My mind says one thing and my being says another. Five years ago, I acted like an immature person looking at this relationship with all the possibilities in the world. Looking through eyes that saw some sort of future. My head was in the clouds. My expectations were as if I had possessed more than I did. All of it was shallow and selfish. It was all in efforts to make myself feel better. The relationship was to meet my need to feel loved and important. I threw the word “love” around without responsibility.
Then, reality hit. I mean “the real” reality. I was forced to make some decisions. I made them again out of selfish gain. I didn’t want to cause waves in my world so to make things easy I chose the way I did. In this process I chose to allow myself to become apathetic to all around me. I attempted to convince myself of so many things; one of them being the following: I stopped having expectation of being saved. Stopped feeling like “being that important” to be loved in that way. I gave up on myself and the thought of deserving whatever…happiness, love, commitment, kindness, etc.
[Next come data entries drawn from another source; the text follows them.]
Lemma match_label_None_relabel (f : str -> str) (c : ascii) (x : str) :
  match_label is_digit (c :: x) = None ->
  match_label is_digit (c :: relabel f x) = None.
Proof.
  intros Hm.
  destruct (ascii_dec c ":") as [-> | Hne];
    [| now apply match_label_other].
  destruct (span is_digit x) as [ds r] eqn:Hs.
  destruct (span_spec is_digit _ _ _ Hs) as [-> [Hd Hr]].
  rewrite (match_label_colon is_digit ds r Hd Hr) in Hm.
  rewrite (relabel_run f ds r Hd).
  pose proof (relabel_hd f r) as Hhd.
  rewrite match_label_colon; [| exact Hd |].
  - destruct ds as [|d ds]; [reflexivity |].
    destruct r as [|c' r]; destruct (relabel f _) as [|c'' r'];
      simpl in Hhd; try discriminate; try reflexivity.
    inversion Hhd; subst c''.
    destruct (chr_eqb c' "]"); [discriminate | reflexivity].
  - destruct r as [|c' r]; destruct (relabel f _) as [|c'' r'];
      simpl in Hhd; try discriminate; try exact I.
    inversion Hhd; subst c''. exact Hr.
Qed.

(** Scanning a relabelled text gives the relabelled tokens, as long as the
    new labels are labels. *)
Lemma scan_relabel (f : str -> str) (x : str) :
  (forall ds, In ds (findall_labels x) -> is_label (f ds)) ->
  scan (relabel f x) = map (relabel_token f) (scan x).
Proof.
  unfold findall_labels.
  induction x as [| c x Hm IH | ds rest Hl IH] using scan_ind; intros Hf.
  - reflexivity.
  - rewrite (relabel_none f c x Hm), (scan_none c x Hm).
    rewrite (scan_none c x Hm) in Hf. simpl in Hf.
    rewrite scan_none by now apply match_label_None_relabel.
    simpl. now rewrite IH.
  - rewrite (relabel_label f ds rest Hl), (scan_label ds rest Hl).
    rewrite (scan_label ds rest Hl) in Hf. simpl in Hf.
    rewrite scan_label by (apply Hf; now left).
    simpl. rewrite IH; [reflexivity |]. intros ds' Hds'. apply Hf. now right.
Qed.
There was a year that I call “The Year of Silence” when I had to live without the person that I clung to. In that year of silence, I realized that the immature feelings were completely ridiculous. That the word “love” was cheap because of how I used it. I wanted it and tried to take it…force it. Yet, in the year of silence I did learn one thing. Someone could become so entwined in my being that when they are no longer there; I feel lonely…a real loneliness. Realization, only one has accepted me as I am. They have invested themselves in me regardless of my faults, regardless of my insecurities, and despite of me. It wasn’t love; which at the time was the pinnacle of all of my emotions. I believe it was the height of it all.
Now, I know that I’m still trying to be careful and I choose my words carefully. I often remind myself to be rational and not go off the deep end into La La Land. I often remind myself of the harsh reality of my life. Yet, there is always this connection. It is far more than a love that will fade or end. He nailed it when he said, Its connection.” Never in my life have had this type of connection; when I can be honest and let someone see me at all my states of being. Especially when I feel the most venerable…when I am sobbing because I hurt. He has seen my joy when we laugh together. He has encouraged me to see my own strength and to be proud of who I am. He has shown me that I am beautiful.
I look at him and I see a man who helped me take those walls down brick by brick. He took my hand and hasn’t let go. He is my strength when I fall apart. He brings that laughter into my life. I literally can’t find the words of who he is to me.
Not to deny my love or care for him. It is more than this. I trust him with all of my being. I trust that he will be reliable, good, and honest. I have admiration for him. Meaning that I respect him. I adore his character; his entire being.